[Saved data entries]
=== Begin Enclosure ===
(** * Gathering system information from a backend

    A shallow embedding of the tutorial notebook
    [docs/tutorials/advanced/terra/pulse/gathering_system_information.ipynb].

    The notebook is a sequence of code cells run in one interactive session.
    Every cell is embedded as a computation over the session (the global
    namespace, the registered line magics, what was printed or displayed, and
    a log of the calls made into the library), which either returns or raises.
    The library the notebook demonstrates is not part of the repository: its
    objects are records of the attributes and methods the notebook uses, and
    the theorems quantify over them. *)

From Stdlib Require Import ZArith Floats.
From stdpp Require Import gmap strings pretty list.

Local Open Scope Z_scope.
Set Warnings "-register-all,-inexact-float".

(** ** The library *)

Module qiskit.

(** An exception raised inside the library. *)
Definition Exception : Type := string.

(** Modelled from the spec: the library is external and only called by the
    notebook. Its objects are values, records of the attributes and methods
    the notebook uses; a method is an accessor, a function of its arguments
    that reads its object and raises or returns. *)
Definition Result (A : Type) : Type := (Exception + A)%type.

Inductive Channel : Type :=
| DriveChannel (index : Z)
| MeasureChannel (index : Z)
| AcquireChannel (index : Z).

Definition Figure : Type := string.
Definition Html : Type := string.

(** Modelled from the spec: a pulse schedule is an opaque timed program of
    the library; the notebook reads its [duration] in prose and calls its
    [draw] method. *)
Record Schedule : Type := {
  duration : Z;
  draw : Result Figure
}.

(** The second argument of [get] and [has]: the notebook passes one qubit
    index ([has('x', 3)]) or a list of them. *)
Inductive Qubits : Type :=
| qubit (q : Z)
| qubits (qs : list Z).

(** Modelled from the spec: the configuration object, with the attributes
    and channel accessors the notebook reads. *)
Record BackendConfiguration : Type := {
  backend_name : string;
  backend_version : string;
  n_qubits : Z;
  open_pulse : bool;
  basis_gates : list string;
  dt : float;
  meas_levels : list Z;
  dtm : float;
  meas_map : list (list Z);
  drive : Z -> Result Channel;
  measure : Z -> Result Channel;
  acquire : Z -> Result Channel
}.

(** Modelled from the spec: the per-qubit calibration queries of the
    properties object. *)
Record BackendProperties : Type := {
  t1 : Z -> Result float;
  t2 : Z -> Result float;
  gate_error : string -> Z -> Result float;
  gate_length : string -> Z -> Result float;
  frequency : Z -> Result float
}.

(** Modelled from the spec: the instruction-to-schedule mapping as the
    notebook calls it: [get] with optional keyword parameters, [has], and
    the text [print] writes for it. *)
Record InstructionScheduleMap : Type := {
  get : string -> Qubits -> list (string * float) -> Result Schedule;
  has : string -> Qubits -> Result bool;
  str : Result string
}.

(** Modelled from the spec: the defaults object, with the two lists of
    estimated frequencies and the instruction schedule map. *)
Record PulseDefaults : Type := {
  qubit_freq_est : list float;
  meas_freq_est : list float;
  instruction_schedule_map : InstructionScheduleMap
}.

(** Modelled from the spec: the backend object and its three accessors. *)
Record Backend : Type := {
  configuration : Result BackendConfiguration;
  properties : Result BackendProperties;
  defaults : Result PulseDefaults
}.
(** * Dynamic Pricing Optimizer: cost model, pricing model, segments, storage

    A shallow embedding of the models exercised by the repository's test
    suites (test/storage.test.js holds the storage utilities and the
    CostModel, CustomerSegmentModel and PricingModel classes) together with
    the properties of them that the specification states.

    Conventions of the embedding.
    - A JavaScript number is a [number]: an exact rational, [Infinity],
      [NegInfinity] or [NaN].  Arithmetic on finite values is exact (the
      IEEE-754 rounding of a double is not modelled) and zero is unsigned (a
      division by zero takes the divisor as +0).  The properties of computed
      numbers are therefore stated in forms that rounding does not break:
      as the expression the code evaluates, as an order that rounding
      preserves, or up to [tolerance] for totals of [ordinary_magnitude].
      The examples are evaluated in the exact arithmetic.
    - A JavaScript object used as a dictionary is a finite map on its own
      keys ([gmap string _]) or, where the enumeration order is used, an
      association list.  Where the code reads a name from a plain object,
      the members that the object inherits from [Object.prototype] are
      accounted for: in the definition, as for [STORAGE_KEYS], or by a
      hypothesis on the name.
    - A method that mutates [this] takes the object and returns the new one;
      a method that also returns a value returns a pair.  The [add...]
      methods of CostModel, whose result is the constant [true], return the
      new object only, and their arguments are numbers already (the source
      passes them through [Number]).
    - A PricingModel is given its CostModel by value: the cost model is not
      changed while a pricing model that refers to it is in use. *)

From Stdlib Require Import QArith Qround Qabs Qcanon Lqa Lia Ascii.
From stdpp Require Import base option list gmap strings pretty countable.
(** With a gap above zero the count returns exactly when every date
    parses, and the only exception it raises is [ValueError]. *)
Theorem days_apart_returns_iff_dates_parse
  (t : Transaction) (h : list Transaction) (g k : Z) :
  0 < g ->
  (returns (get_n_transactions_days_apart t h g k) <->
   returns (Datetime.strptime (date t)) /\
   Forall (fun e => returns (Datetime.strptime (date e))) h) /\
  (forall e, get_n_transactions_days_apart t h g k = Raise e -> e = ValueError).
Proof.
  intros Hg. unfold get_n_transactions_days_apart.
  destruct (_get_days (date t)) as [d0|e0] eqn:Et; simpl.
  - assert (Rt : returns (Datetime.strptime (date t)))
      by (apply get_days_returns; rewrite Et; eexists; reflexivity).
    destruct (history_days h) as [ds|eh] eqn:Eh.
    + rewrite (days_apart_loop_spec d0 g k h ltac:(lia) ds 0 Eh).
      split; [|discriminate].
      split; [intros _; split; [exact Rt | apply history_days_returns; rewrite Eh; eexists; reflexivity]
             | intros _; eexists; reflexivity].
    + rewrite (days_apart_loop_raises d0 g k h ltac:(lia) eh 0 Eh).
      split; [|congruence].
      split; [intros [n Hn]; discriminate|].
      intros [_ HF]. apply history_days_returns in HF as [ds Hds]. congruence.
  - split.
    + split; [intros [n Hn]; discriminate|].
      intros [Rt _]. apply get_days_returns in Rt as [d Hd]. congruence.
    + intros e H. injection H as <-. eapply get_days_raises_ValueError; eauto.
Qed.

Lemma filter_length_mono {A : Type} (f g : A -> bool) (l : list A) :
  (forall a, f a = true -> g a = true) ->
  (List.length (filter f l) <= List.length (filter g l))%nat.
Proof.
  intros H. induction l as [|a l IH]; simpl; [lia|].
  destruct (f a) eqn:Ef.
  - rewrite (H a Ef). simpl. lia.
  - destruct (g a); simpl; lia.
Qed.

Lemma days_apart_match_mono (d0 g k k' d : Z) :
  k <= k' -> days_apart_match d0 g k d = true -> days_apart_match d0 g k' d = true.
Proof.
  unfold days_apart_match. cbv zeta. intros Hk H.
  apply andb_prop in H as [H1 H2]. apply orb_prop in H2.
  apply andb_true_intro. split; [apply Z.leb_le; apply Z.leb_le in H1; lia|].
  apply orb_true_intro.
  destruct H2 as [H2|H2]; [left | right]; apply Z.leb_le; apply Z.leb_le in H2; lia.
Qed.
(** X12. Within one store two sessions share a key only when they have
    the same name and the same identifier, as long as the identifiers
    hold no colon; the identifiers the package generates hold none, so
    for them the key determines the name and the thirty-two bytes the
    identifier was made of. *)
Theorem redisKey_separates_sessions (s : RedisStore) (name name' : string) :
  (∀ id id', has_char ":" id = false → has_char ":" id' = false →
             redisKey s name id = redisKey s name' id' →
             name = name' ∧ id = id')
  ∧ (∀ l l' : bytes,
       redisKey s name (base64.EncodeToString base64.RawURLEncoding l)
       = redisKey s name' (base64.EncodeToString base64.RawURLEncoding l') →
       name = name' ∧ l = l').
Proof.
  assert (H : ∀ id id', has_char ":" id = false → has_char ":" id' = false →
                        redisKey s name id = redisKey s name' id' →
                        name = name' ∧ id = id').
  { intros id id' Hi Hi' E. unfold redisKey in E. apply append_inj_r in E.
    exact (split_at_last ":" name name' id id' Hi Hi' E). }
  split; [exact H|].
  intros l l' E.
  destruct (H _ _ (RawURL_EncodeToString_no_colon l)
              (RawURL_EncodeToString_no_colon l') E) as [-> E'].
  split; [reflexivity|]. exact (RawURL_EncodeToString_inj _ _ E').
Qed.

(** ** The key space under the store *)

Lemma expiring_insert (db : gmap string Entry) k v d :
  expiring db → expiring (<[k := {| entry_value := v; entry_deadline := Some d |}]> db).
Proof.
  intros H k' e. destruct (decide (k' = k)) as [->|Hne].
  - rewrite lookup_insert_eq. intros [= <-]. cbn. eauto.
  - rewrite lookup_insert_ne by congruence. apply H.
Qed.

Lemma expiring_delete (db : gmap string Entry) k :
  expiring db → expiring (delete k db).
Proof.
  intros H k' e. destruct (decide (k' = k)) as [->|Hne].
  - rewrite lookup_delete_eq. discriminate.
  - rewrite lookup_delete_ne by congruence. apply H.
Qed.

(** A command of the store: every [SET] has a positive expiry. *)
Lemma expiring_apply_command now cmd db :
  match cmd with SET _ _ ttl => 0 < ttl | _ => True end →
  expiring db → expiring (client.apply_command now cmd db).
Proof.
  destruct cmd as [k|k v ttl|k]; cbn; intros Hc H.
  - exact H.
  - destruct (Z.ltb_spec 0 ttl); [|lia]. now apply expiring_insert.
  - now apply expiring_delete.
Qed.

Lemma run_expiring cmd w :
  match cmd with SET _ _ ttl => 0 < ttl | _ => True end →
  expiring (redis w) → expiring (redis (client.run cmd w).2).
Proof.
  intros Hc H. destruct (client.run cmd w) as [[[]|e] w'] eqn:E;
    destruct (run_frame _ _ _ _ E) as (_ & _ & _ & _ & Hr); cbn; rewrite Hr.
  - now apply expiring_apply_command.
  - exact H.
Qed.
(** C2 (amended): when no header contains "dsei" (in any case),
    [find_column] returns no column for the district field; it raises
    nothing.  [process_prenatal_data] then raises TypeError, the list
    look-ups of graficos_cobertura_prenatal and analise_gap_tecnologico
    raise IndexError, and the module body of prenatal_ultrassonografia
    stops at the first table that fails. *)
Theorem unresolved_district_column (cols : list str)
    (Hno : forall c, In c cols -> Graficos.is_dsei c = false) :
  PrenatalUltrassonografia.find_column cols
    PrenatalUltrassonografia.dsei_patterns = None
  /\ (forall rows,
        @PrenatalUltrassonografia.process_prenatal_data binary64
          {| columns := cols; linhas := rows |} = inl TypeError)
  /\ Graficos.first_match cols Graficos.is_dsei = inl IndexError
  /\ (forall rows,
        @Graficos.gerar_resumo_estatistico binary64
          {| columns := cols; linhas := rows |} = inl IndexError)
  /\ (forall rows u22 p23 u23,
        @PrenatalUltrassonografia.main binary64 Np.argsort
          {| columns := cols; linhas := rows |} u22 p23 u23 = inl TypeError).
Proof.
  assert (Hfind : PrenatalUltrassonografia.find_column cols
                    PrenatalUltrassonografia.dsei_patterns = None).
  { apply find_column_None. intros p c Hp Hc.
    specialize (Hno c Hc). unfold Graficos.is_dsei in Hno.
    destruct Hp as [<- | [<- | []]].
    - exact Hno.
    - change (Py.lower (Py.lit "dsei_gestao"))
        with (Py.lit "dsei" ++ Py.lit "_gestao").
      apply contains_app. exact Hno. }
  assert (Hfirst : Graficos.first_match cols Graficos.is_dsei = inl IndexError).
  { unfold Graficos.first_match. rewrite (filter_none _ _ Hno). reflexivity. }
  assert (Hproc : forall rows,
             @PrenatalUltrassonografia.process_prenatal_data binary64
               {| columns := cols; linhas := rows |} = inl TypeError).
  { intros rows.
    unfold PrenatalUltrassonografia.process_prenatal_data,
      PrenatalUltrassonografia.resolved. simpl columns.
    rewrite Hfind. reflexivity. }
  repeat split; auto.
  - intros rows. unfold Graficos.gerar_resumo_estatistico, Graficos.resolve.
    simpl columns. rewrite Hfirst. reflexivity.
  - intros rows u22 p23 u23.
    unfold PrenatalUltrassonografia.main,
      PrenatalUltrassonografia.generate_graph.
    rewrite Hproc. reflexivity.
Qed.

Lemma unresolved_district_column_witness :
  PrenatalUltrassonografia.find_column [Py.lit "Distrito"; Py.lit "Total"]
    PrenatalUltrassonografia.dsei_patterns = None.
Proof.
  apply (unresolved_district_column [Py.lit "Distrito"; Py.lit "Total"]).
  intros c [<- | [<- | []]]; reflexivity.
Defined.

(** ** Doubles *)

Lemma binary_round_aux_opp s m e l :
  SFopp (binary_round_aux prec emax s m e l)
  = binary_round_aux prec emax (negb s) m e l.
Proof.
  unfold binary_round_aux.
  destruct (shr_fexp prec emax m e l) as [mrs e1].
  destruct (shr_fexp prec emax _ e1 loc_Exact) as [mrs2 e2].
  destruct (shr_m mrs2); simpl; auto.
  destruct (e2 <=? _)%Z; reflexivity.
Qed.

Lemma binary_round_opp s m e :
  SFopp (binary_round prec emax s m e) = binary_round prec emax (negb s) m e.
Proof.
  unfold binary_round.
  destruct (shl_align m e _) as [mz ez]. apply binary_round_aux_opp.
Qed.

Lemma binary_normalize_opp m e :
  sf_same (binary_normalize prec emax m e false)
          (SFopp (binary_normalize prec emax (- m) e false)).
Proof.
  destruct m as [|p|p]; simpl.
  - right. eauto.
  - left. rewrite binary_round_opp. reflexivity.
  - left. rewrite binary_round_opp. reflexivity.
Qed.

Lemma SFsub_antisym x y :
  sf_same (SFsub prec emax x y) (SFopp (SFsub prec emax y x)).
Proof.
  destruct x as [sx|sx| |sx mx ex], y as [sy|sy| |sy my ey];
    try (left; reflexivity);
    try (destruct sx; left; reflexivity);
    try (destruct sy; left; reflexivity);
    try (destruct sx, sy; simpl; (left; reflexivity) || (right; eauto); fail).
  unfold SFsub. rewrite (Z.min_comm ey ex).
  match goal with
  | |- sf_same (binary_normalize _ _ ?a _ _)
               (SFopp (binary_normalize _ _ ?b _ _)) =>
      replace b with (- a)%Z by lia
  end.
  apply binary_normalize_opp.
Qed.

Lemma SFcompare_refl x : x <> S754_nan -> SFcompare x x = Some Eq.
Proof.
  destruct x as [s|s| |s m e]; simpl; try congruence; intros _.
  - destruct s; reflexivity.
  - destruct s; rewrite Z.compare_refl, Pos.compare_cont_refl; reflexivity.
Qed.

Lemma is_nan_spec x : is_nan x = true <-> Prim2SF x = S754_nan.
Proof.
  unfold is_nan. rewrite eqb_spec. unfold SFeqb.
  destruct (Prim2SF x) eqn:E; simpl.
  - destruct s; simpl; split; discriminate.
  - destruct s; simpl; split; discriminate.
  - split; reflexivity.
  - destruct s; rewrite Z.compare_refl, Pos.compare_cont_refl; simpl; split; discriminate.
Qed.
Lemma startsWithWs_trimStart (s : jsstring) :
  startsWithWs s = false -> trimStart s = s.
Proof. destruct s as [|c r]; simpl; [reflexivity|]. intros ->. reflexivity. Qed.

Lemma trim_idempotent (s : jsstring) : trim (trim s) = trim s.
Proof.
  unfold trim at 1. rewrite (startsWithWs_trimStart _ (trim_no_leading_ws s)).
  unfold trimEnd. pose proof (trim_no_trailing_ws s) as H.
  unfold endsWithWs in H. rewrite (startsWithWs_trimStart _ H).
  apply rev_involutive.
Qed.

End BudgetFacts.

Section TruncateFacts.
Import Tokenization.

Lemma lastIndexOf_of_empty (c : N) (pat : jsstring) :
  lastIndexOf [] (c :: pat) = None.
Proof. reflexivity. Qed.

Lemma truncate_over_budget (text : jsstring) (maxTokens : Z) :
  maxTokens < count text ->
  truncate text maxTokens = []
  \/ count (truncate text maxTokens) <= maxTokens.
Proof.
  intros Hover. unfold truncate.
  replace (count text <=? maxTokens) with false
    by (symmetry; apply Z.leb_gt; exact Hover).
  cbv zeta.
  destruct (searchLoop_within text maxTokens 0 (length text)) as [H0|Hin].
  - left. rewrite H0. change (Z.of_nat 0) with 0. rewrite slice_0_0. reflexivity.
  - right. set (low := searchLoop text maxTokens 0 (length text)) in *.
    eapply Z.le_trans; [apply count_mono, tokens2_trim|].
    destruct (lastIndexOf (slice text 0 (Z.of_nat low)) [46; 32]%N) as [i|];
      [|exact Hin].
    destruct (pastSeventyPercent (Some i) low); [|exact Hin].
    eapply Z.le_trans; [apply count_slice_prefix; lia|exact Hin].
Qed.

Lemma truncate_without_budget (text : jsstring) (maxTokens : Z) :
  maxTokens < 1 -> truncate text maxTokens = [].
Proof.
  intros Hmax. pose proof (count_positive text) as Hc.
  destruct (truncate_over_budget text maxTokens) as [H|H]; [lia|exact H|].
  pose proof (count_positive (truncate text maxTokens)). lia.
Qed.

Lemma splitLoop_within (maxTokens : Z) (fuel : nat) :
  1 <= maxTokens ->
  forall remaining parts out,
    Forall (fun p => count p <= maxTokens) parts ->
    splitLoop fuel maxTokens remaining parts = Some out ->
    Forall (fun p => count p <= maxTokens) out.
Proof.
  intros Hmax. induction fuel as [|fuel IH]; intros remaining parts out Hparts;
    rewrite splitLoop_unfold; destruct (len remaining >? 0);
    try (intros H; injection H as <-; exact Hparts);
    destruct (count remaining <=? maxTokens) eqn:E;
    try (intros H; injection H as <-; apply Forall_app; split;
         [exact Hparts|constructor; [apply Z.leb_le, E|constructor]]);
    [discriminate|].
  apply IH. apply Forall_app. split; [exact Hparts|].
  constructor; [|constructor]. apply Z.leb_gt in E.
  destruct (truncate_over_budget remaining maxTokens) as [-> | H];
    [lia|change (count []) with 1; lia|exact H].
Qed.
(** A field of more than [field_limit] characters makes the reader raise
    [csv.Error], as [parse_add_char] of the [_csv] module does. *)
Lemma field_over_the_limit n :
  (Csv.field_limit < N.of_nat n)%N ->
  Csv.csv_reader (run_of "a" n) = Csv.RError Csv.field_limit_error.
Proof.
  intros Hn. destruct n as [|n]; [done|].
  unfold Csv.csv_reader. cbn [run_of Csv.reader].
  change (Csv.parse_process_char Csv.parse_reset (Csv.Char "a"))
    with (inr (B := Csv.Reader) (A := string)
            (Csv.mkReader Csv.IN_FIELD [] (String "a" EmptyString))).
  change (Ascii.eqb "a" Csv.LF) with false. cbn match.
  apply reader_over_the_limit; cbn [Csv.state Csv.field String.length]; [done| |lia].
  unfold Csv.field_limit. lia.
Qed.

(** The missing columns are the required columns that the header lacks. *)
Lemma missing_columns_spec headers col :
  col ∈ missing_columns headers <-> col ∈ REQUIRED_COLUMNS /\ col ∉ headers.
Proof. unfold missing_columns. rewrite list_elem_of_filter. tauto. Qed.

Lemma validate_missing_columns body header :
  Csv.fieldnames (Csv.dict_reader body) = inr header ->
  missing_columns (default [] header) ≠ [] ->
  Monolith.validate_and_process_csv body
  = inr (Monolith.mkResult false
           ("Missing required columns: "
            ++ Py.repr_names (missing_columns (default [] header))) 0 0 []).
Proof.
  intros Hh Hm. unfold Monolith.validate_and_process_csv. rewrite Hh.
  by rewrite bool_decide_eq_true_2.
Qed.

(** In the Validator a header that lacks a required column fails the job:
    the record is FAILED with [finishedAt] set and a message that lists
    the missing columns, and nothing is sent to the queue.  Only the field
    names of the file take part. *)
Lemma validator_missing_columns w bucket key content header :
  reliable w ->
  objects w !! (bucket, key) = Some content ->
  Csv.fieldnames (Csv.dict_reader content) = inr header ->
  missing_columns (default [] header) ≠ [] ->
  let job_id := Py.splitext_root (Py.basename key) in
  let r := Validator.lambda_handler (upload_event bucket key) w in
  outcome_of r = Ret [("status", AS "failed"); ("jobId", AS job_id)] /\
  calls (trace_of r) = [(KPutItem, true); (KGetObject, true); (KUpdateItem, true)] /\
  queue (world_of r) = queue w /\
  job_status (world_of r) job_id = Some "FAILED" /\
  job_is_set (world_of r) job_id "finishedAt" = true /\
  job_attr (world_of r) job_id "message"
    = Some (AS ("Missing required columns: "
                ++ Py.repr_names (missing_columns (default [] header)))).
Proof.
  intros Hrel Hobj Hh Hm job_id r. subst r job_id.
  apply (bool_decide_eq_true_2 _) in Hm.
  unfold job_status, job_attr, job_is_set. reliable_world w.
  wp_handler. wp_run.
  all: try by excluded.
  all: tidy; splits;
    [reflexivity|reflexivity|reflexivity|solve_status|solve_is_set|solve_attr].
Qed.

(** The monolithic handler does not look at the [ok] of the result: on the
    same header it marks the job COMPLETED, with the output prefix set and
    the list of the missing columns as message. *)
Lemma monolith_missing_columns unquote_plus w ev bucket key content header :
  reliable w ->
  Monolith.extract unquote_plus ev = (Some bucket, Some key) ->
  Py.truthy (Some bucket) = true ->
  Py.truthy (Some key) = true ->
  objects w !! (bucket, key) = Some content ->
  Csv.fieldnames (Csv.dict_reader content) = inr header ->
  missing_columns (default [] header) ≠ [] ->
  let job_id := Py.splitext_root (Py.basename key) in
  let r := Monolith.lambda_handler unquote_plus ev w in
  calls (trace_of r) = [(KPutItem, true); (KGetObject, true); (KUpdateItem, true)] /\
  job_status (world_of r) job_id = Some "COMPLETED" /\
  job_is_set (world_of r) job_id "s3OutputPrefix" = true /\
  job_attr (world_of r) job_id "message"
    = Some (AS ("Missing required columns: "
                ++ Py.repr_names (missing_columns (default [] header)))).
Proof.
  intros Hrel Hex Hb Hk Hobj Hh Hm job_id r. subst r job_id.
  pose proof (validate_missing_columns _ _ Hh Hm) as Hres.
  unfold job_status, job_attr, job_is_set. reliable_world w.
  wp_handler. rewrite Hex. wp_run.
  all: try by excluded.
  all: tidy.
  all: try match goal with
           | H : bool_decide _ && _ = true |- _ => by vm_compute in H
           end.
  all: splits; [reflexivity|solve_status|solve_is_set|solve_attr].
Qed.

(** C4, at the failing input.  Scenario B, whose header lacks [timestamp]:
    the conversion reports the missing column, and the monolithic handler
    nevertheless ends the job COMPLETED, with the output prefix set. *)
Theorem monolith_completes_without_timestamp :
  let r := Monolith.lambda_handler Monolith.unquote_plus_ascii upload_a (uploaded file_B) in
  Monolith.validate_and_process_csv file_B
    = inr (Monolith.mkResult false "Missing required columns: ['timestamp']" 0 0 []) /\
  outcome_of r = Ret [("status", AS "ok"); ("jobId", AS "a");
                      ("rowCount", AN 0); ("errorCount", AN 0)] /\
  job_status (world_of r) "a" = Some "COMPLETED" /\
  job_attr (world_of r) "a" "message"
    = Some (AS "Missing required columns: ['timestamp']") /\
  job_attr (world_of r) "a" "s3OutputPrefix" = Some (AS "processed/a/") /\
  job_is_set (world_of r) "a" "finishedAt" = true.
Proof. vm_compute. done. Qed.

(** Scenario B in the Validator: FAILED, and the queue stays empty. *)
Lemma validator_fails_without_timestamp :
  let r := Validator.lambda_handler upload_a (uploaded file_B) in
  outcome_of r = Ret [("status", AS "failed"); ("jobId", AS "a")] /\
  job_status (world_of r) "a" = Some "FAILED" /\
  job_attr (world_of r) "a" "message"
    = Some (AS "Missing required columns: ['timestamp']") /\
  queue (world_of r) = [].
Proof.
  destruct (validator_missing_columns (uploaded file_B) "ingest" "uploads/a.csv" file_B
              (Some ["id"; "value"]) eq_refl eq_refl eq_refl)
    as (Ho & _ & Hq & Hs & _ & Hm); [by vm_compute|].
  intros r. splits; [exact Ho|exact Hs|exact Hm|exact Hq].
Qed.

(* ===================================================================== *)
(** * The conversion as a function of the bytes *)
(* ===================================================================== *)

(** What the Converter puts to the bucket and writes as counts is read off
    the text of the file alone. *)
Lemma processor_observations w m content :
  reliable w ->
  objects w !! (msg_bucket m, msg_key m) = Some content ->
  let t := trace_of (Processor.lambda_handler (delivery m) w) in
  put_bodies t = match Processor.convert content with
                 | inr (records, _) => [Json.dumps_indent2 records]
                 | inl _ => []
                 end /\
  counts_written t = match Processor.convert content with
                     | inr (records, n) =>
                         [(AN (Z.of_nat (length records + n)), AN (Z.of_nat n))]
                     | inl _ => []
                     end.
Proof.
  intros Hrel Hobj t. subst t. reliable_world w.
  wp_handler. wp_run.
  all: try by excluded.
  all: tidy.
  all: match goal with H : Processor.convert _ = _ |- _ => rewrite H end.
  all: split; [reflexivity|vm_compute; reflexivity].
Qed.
=== End Enclosure ===
The task: The lines of the data, from the first through the one containing "(** Modelled from the spec: a", are to be transcribed exactly.

Exercise output:
(** * Gathering system information from a backend

    A shallow embedding of the tutorial notebook
    [docs/tutorials/advanced/terra/pulse/gathering_system_information.ipynb].

    The notebook is a sequence of code cells run in one interactive session.
    Every cell is embedded as a computation over the session (the global
    namespace, the registered line magics, what was printed or displayed, and
    a log of the calls made into the library), which either returns or raises.
    The library the notebook demonstrates is not part of the repository: its
    objects are records of the attributes and methods the notebook uses, and
    the theorems quantify over them. *)

From Stdlib Require Import ZArith Floats.
From stdpp Require Import gmap strings pretty list.

Local Open Scope Z_scope.
Set Warnings "-register-all,-inexact-float".

(** ** The library *)

Module qiskit.

(** An exception raised inside the library. *)
Definition Exception : Type := string.

(** Modelled from the spec: the library is external and only called by the
    notebook. Its objects are values, records of the attributes and methods
    the notebook uses; a method is an accessor, a function of its arguments
    that reads its object and raises or returns. *)
Definition Result (A : Type) : Type := (Exception + A)%type.

Inductive Channel : Type :=
| DriveChannel (index : Z)
| MeasureChannel (index : Z)
| AcquireChannel (index : Z).

Definition Figure : Type := string.
Definition Html : Type := string.

(** Modelled from the spec: a pulse schedule is an opaque timed program of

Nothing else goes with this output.